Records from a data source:
>>
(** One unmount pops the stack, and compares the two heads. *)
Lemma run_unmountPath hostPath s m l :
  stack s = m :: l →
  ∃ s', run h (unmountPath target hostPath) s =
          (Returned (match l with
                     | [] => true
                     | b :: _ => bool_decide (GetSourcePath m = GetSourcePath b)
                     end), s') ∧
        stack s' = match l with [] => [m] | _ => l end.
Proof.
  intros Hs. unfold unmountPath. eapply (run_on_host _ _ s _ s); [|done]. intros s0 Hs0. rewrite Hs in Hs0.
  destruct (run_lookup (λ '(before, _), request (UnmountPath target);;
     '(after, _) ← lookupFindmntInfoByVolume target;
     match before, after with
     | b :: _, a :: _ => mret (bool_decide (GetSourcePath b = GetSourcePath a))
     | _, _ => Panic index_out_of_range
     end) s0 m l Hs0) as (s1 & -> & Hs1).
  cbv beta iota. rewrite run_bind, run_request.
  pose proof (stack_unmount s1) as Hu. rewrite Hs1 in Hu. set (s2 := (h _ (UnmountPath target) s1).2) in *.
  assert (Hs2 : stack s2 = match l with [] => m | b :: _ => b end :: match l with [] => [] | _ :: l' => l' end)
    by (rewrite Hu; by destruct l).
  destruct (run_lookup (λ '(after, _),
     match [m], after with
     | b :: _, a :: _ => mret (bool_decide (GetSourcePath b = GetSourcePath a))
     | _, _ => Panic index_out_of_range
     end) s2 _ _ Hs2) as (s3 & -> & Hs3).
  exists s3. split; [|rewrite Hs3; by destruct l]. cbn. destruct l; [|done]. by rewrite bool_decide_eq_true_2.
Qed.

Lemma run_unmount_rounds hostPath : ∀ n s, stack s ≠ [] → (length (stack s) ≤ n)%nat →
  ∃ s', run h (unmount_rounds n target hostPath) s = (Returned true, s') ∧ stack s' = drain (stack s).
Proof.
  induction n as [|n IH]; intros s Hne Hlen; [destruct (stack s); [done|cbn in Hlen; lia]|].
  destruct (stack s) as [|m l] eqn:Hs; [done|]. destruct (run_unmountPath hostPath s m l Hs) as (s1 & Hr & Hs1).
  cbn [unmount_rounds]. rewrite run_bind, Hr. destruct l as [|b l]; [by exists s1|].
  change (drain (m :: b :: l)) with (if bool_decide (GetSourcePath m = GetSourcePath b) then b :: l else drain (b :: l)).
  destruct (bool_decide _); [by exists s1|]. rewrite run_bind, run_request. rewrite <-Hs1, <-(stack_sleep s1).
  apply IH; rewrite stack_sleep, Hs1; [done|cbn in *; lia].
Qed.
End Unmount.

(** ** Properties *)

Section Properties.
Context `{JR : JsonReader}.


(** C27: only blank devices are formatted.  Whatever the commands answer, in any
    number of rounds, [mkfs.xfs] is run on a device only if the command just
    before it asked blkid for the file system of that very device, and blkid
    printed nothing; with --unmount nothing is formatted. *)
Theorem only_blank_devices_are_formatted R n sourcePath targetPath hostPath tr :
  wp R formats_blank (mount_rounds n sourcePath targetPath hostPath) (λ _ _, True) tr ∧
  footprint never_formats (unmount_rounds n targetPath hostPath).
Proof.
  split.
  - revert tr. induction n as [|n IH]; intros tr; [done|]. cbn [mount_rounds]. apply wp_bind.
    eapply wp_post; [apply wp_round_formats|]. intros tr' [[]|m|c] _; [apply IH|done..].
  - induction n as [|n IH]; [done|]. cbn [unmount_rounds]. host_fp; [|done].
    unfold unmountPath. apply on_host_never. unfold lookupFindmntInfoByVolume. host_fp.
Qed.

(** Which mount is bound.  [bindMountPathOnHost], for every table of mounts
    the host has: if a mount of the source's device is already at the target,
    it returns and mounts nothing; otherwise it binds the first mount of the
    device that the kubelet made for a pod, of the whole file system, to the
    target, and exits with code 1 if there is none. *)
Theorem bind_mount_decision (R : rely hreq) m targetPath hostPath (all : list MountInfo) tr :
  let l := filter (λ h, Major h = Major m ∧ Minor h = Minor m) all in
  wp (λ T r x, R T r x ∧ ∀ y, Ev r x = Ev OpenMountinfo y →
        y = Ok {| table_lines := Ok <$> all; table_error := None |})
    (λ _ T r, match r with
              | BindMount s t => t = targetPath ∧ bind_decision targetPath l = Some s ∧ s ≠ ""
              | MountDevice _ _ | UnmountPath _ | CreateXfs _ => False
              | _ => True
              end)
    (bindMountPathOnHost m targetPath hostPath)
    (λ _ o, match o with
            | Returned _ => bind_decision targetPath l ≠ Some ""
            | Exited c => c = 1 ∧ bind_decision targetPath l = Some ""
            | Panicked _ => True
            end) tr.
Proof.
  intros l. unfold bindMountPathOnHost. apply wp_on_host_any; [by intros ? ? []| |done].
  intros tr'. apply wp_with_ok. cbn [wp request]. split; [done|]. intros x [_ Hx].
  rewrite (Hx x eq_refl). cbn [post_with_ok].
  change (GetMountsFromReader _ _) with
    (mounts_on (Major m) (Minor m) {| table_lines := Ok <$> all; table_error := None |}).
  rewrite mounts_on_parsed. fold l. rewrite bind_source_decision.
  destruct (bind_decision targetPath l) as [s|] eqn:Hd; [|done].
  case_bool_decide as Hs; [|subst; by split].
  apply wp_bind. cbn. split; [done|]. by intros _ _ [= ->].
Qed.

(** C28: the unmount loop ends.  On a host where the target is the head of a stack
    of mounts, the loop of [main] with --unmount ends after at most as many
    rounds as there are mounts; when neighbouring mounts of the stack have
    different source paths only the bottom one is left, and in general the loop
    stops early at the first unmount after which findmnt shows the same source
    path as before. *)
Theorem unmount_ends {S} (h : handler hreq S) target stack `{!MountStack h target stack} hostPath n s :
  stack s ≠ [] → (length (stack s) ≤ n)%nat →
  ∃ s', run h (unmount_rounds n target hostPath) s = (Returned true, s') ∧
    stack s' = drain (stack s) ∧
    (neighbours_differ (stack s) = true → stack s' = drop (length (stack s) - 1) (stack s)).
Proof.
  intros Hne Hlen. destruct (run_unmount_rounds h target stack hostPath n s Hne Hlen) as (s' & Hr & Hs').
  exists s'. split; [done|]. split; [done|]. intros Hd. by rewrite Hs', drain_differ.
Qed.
<<
From the entries above, copy out every line where the string "bindMountPathOnHost" appears.

- OUTPUT
(** Which mount is bound.  [bindMountPathOnHost], for every table of mounts
    (bindMountPathOnHost m targetPath hostPath)
  intros l. unfold bindMountPathOnHost. apply wp_on_host_any; [by intros ? ? []| |done].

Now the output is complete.